___ Materials provided
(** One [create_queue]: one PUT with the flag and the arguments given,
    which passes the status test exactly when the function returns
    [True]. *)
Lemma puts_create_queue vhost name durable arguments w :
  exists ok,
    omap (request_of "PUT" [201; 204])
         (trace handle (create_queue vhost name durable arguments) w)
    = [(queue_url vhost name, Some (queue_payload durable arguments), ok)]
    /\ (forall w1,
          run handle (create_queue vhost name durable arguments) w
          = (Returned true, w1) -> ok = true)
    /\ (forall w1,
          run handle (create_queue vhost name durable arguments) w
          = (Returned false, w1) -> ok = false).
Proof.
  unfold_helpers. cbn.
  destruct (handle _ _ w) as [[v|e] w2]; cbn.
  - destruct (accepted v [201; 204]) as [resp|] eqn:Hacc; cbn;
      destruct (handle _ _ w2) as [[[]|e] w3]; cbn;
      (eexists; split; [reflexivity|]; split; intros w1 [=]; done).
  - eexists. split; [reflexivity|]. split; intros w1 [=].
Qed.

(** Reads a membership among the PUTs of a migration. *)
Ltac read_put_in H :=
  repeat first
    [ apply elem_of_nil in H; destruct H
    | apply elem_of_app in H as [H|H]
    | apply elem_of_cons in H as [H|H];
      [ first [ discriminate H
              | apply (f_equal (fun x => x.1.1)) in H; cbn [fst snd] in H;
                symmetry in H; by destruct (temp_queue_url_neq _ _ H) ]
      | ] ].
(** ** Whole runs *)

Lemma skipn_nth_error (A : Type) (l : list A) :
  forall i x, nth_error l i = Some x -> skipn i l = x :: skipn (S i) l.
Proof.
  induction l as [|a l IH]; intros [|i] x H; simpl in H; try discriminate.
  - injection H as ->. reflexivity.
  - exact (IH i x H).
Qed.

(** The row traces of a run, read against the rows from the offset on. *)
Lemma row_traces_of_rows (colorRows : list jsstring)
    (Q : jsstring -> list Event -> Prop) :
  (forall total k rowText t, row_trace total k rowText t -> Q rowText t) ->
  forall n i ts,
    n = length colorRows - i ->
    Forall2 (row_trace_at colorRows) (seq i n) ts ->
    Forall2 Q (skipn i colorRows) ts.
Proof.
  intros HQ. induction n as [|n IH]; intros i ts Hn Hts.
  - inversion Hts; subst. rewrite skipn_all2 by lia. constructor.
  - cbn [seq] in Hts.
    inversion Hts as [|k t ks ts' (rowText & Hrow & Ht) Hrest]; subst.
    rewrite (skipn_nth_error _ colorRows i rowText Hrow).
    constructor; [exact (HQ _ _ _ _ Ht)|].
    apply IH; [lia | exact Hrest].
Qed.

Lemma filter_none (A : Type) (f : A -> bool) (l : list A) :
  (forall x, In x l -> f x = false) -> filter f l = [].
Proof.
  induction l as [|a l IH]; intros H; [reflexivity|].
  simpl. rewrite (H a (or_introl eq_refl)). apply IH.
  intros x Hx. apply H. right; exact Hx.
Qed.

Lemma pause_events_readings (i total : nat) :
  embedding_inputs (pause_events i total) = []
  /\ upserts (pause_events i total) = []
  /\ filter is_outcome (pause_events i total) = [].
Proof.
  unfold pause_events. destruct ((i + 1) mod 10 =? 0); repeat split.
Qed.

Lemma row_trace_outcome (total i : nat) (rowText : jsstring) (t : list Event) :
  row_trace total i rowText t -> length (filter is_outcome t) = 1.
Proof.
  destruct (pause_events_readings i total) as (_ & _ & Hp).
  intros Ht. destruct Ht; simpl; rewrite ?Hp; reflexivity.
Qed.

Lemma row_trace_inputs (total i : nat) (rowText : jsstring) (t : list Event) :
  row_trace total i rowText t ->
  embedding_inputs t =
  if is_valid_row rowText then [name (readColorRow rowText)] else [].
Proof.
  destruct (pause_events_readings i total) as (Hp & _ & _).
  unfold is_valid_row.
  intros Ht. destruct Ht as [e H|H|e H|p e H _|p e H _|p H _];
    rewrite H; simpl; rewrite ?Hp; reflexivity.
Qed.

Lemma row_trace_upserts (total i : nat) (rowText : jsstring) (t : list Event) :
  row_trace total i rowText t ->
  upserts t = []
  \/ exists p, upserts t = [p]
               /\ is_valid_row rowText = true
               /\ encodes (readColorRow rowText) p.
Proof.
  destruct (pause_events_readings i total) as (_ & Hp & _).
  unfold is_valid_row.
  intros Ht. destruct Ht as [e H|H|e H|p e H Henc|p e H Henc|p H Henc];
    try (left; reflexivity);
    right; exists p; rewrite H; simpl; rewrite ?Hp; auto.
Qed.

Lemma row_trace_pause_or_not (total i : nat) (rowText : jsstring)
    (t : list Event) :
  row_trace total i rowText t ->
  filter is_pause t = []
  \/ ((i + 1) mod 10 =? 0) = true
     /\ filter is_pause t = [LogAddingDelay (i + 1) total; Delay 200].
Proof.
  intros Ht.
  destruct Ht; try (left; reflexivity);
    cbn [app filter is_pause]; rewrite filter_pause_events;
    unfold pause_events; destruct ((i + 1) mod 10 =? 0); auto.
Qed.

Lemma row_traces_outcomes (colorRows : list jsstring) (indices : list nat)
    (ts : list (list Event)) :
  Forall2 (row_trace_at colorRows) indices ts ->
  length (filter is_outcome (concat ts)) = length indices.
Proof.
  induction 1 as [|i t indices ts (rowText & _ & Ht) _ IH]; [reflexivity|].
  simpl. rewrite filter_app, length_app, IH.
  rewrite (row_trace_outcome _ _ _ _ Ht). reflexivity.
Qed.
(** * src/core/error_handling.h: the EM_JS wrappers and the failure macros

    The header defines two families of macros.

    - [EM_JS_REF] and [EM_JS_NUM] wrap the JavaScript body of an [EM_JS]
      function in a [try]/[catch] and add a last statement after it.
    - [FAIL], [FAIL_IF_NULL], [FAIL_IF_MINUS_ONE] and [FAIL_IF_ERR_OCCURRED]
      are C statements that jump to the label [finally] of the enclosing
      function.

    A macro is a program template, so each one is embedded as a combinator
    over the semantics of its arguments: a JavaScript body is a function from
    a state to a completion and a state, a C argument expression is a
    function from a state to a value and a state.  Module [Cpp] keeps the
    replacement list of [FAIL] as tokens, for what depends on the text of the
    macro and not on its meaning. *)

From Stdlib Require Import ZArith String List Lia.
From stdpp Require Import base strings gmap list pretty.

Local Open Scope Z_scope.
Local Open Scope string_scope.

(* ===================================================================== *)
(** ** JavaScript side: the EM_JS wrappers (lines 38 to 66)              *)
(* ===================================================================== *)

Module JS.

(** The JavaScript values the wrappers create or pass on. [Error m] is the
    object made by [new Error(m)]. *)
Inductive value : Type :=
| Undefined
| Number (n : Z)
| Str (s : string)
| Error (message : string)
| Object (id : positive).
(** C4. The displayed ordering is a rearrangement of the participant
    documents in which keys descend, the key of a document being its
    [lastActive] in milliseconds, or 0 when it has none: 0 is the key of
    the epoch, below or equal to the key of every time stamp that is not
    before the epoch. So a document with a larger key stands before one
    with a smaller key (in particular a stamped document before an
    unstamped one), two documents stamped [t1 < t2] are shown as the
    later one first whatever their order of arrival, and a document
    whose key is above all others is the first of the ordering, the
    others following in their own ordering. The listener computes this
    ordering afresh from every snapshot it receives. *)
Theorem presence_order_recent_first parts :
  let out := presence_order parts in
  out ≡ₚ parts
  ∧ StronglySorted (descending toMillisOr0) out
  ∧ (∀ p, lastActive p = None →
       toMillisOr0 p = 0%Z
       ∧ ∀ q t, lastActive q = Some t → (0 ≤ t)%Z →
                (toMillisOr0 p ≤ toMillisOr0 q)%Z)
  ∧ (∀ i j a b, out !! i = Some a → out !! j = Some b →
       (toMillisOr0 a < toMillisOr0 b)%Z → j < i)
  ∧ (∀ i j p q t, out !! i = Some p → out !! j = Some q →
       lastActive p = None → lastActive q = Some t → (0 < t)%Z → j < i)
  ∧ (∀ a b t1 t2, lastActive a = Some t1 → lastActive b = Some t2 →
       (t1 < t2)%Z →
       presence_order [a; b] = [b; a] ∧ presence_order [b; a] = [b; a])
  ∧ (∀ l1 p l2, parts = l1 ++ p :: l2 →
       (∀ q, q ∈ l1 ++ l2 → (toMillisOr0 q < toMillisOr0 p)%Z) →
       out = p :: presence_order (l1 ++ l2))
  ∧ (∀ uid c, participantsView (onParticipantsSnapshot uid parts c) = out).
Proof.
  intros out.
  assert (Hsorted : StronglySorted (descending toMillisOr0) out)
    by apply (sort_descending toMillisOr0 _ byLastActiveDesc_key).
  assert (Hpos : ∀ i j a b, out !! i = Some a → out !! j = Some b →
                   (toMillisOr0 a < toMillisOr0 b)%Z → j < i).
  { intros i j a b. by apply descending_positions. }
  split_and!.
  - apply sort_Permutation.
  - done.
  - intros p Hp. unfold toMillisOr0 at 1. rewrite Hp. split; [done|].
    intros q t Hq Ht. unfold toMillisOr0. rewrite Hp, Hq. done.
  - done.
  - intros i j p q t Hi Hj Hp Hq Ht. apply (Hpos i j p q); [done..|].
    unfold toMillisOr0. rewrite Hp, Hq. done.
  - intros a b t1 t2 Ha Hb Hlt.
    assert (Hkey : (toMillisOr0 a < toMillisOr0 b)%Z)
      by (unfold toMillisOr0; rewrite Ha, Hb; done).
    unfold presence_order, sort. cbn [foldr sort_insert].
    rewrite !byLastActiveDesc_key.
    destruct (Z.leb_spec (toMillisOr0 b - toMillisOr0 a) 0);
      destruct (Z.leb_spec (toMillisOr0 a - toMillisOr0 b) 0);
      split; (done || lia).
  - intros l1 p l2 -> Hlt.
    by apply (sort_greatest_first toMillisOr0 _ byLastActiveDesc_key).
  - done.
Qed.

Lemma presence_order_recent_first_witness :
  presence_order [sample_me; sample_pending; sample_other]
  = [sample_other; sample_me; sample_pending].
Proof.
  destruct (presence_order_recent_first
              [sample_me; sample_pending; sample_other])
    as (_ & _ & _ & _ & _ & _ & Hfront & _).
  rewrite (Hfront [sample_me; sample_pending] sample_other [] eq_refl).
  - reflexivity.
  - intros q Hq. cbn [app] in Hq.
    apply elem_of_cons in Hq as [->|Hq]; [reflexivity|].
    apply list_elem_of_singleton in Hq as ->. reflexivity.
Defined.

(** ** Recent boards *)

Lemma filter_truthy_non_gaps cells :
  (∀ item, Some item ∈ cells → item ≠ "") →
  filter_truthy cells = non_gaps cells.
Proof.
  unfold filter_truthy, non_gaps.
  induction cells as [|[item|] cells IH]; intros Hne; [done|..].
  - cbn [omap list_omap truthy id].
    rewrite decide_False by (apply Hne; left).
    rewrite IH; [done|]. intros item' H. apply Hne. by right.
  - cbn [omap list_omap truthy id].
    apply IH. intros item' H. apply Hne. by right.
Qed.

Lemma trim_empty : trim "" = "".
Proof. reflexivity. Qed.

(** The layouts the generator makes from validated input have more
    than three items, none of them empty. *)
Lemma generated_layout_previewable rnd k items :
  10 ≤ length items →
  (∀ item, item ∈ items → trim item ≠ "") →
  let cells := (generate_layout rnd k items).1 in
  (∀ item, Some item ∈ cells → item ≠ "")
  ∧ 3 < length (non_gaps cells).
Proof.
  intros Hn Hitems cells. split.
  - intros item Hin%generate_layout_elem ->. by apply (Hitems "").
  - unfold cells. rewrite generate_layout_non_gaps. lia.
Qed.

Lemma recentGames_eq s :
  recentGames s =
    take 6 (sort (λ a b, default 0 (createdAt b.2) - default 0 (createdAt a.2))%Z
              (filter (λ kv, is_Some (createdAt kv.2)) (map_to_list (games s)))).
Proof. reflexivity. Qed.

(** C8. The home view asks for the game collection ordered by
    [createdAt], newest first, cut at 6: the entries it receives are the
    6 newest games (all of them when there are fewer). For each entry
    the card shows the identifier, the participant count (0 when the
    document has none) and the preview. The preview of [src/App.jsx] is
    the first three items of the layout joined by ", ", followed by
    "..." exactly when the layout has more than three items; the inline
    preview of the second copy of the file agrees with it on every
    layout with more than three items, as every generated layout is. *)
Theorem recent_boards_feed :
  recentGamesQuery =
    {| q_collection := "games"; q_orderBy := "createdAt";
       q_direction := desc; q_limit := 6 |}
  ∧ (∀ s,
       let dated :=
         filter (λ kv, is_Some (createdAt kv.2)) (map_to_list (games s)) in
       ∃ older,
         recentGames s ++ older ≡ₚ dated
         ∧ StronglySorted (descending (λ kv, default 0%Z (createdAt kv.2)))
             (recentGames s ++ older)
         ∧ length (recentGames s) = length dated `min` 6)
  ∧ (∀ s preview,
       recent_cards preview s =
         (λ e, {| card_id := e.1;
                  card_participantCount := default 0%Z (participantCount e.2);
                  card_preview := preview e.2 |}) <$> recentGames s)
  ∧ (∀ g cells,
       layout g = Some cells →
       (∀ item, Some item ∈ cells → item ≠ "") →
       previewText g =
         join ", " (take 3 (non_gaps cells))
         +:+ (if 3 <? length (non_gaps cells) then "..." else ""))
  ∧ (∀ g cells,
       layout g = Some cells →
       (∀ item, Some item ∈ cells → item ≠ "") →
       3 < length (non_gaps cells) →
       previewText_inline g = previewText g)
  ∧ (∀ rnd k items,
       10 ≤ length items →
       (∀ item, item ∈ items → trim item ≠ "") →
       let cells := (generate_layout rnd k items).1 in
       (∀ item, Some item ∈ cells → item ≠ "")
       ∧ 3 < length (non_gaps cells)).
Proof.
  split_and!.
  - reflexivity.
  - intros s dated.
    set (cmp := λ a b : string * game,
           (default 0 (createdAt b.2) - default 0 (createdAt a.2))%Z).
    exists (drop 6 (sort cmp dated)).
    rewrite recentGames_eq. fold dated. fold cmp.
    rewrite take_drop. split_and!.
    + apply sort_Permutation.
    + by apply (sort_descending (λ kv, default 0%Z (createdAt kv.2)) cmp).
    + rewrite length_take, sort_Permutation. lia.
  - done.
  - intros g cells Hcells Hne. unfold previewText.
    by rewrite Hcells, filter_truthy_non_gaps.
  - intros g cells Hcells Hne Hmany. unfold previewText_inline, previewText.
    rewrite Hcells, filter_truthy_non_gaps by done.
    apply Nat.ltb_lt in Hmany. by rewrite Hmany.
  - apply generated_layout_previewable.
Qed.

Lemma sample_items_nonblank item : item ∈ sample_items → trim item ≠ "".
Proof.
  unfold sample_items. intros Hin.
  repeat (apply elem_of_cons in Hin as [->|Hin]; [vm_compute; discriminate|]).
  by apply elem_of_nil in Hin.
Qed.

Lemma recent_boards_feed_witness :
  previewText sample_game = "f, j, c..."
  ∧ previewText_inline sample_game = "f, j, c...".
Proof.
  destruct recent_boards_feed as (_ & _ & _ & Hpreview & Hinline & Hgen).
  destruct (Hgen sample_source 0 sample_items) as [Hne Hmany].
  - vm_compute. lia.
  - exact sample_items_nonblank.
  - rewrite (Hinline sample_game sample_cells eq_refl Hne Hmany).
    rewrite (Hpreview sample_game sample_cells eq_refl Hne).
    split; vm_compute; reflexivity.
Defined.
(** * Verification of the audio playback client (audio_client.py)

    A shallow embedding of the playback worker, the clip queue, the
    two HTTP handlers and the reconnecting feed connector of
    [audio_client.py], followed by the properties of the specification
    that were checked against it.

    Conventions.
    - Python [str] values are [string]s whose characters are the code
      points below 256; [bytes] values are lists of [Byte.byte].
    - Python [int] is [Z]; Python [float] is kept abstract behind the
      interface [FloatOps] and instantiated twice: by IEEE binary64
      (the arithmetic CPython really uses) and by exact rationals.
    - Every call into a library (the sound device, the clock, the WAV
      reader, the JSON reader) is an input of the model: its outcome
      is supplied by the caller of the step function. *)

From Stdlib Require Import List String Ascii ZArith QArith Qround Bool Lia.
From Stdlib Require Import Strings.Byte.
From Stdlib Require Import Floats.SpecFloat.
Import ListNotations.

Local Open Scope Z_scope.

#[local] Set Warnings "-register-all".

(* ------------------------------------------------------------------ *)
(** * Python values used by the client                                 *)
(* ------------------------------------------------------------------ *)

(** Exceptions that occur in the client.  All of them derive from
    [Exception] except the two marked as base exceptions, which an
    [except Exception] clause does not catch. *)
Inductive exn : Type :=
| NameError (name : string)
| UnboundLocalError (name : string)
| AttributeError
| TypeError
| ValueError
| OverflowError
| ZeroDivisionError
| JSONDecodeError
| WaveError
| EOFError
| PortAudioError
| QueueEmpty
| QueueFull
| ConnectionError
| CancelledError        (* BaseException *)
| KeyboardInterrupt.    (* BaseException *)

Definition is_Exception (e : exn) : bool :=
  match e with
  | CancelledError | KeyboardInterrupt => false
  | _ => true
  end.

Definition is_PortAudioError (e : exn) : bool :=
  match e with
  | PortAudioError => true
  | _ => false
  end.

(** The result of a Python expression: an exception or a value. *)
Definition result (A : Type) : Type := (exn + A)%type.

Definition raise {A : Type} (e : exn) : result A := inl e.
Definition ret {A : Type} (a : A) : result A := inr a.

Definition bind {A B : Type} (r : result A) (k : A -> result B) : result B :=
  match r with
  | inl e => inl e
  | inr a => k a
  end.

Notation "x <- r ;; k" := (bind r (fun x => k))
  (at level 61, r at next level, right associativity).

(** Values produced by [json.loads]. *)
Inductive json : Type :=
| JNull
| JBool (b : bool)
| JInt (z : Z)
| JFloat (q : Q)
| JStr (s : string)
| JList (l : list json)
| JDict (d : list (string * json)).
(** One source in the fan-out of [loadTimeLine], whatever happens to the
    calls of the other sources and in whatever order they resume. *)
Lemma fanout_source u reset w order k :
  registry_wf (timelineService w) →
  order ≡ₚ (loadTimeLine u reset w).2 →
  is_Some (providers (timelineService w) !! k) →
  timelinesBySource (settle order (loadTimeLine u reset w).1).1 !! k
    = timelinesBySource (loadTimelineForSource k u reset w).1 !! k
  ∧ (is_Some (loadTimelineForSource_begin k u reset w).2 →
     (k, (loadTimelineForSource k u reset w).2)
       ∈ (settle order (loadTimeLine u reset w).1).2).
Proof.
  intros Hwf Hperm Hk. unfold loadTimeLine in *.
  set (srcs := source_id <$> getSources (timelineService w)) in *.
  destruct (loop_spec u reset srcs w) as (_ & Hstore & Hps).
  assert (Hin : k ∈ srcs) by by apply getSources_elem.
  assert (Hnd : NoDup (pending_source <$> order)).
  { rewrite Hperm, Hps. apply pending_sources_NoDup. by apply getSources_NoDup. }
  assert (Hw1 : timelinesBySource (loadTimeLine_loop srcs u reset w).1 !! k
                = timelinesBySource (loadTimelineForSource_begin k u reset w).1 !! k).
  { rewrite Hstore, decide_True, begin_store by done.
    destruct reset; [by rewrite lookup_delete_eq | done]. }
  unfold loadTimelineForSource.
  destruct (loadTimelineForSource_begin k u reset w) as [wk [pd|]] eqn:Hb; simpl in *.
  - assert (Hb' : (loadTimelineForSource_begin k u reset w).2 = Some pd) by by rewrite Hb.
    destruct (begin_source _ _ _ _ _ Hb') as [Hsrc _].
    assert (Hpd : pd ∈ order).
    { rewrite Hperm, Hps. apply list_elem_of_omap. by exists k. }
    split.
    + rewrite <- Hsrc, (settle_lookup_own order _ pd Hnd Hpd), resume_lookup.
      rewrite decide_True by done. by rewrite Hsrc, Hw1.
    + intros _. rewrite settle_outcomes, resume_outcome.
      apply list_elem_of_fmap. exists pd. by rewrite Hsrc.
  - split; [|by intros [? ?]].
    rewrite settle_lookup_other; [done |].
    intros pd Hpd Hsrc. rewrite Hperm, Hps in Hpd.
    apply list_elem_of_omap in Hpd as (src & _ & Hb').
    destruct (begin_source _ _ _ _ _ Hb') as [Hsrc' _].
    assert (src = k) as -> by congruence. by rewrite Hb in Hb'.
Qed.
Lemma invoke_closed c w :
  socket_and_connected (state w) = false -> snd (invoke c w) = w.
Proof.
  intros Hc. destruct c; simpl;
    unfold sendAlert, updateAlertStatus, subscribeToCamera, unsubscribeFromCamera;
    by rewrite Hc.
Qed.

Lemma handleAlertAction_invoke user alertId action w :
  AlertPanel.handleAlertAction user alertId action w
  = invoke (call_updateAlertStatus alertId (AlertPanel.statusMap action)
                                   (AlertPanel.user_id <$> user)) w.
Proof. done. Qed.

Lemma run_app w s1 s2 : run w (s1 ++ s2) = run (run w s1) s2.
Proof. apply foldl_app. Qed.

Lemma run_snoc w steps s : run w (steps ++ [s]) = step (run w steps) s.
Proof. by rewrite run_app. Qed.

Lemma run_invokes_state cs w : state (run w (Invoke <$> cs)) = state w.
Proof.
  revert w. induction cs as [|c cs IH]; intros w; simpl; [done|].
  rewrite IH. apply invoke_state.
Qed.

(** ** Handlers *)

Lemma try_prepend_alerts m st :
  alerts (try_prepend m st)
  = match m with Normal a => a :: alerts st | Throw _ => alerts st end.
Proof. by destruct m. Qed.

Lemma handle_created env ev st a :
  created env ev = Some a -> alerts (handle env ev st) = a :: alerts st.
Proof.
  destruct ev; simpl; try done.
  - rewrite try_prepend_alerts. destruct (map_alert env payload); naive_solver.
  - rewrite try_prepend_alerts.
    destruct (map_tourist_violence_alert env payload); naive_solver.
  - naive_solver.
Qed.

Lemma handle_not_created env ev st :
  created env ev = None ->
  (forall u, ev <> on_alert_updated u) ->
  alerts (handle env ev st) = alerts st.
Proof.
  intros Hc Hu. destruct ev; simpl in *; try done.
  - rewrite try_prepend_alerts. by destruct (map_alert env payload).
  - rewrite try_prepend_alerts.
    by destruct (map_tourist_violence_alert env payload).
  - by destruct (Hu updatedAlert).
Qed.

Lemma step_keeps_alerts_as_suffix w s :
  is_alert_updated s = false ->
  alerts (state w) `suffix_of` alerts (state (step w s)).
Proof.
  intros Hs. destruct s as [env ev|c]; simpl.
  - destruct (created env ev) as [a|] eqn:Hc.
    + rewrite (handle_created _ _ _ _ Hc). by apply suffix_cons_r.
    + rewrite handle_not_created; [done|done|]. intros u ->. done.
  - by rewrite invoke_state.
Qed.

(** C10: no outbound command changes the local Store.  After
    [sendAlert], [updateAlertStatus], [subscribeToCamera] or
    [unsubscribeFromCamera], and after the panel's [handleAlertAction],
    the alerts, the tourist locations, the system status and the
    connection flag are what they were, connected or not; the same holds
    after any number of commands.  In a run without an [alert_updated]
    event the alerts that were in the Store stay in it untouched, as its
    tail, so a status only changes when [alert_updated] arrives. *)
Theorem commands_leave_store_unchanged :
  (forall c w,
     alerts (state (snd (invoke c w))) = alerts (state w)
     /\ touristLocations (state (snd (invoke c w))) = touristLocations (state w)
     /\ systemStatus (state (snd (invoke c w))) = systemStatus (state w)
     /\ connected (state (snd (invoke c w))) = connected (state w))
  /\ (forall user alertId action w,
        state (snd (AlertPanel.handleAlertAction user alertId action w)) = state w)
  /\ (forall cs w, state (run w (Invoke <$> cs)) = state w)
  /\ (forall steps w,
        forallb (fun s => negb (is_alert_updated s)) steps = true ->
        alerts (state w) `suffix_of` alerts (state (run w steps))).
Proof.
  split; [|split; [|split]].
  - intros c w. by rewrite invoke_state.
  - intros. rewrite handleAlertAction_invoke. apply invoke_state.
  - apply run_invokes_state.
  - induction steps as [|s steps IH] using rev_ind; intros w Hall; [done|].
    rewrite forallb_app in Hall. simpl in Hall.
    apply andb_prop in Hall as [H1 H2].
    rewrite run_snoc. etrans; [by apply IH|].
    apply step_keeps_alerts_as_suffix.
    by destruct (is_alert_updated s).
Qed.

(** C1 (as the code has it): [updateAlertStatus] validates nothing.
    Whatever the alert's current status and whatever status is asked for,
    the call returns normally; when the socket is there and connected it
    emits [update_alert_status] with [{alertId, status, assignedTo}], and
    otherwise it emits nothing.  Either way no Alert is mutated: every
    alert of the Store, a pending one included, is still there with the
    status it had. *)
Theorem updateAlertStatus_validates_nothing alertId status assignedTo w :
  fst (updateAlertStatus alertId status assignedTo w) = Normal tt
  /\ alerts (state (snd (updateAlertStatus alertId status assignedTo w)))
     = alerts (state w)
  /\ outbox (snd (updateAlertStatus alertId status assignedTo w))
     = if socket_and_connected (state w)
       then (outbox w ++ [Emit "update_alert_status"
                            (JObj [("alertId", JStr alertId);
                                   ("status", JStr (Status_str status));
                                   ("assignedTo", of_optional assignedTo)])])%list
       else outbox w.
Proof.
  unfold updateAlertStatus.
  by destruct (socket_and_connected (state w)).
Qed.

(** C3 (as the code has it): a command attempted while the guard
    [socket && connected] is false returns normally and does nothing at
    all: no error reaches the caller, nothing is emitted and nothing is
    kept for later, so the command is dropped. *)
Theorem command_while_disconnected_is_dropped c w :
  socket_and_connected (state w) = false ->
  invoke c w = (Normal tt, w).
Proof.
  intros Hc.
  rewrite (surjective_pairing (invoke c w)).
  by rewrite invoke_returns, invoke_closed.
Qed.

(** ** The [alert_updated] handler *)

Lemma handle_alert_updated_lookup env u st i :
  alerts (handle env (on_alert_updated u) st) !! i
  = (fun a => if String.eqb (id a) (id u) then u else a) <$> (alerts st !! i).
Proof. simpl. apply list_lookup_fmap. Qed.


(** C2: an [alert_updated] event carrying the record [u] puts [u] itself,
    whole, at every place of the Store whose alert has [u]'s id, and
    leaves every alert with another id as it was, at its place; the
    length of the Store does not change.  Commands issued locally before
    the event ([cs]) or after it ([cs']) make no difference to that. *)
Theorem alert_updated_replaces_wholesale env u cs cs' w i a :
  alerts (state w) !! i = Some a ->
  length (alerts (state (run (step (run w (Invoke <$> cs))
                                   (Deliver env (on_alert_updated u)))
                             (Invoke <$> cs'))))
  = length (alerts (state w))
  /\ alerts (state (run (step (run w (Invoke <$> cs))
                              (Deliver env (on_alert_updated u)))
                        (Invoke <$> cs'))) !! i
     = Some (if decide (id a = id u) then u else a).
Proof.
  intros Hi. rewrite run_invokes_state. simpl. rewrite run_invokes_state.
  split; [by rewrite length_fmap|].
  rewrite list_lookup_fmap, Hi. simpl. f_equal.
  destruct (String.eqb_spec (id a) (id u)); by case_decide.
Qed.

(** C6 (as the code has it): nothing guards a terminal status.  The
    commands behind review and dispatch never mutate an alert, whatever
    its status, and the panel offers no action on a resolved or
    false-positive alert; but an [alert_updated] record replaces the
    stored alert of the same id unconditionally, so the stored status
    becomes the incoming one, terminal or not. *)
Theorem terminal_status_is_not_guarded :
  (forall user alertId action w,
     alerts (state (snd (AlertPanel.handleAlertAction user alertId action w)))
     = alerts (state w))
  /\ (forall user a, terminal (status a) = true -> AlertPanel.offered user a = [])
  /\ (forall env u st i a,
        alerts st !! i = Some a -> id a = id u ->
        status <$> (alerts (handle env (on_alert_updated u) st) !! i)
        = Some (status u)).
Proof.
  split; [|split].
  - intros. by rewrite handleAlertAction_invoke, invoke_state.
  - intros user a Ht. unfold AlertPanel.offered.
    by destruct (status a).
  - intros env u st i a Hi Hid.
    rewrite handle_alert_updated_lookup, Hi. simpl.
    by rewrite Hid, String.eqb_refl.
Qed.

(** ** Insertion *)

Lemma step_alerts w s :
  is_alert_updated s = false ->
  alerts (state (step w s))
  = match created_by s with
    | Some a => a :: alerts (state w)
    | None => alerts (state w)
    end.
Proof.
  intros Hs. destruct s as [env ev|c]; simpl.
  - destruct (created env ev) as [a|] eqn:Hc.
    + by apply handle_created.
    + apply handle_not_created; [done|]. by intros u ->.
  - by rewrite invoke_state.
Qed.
______
Exercise goal –
Among the records above, extract exactly the lines from the line with "destruct (handle _ _ w2)" to the line with "rewrite (skipn_nth_error _", both lines included, and leave out the rest.

The answer –
      destruct (handle _ _ w2) as [[[]|e] w3]; cbn;
      (eexists; split; [reflexivity|]; split; intros w1 [=]; done).
  - eexists. split; [reflexivity|]. split; intros w1 [=].
Qed.

(** Reads a membership among the PUTs of a migration. *)
Ltac read_put_in H :=
  repeat first
    [ apply elem_of_nil in H; destruct H
    | apply elem_of_app in H as [H|H]
    | apply elem_of_cons in H as [H|H];
      [ first [ discriminate H
              | apply (f_equal (fun x => x.1.1)) in H; cbn [fst snd] in H;
                symmetry in H; by destruct (temp_queue_url_neq _ _ H) ]
      | ] ].
(** ** Whole runs *)

Lemma skipn_nth_error (A : Type) (l : list A) :
  forall i x, nth_error l i = Some x -> skipn i l = x :: skipn (S i) l.
Proof.
  induction l as [|a l IH]; intros [|i] x H; simpl in H; try discriminate.
  - injection H as ->. reflexivity.
  - exact (IH i x H).
Qed.

(** The row traces of a run, read against the rows from the offset on. *)
Lemma row_traces_of_rows (colorRows : list jsstring)
    (Q : jsstring -> list Event -> Prop) :
  (forall total k rowText t, row_trace total k rowText t -> Q rowText t) ->
  forall n i ts,
    n = length colorRows - i ->
    Forall2 (row_trace_at colorRows) (seq i n) ts ->
    Forall2 Q (skipn i colorRows) ts.
Proof.
  intros HQ. induction n as [|n IH]; intros i ts Hn Hts.
  - inversion Hts; subst. rewrite skipn_all2 by lia. constructor.
  - cbn [seq] in Hts.
    inversion Hts as [|k t ks ts' (rowText & Hrow & Ht) Hrest]; subst.
    rewrite (skipn_nth_error _ colorRows i rowText Hrow).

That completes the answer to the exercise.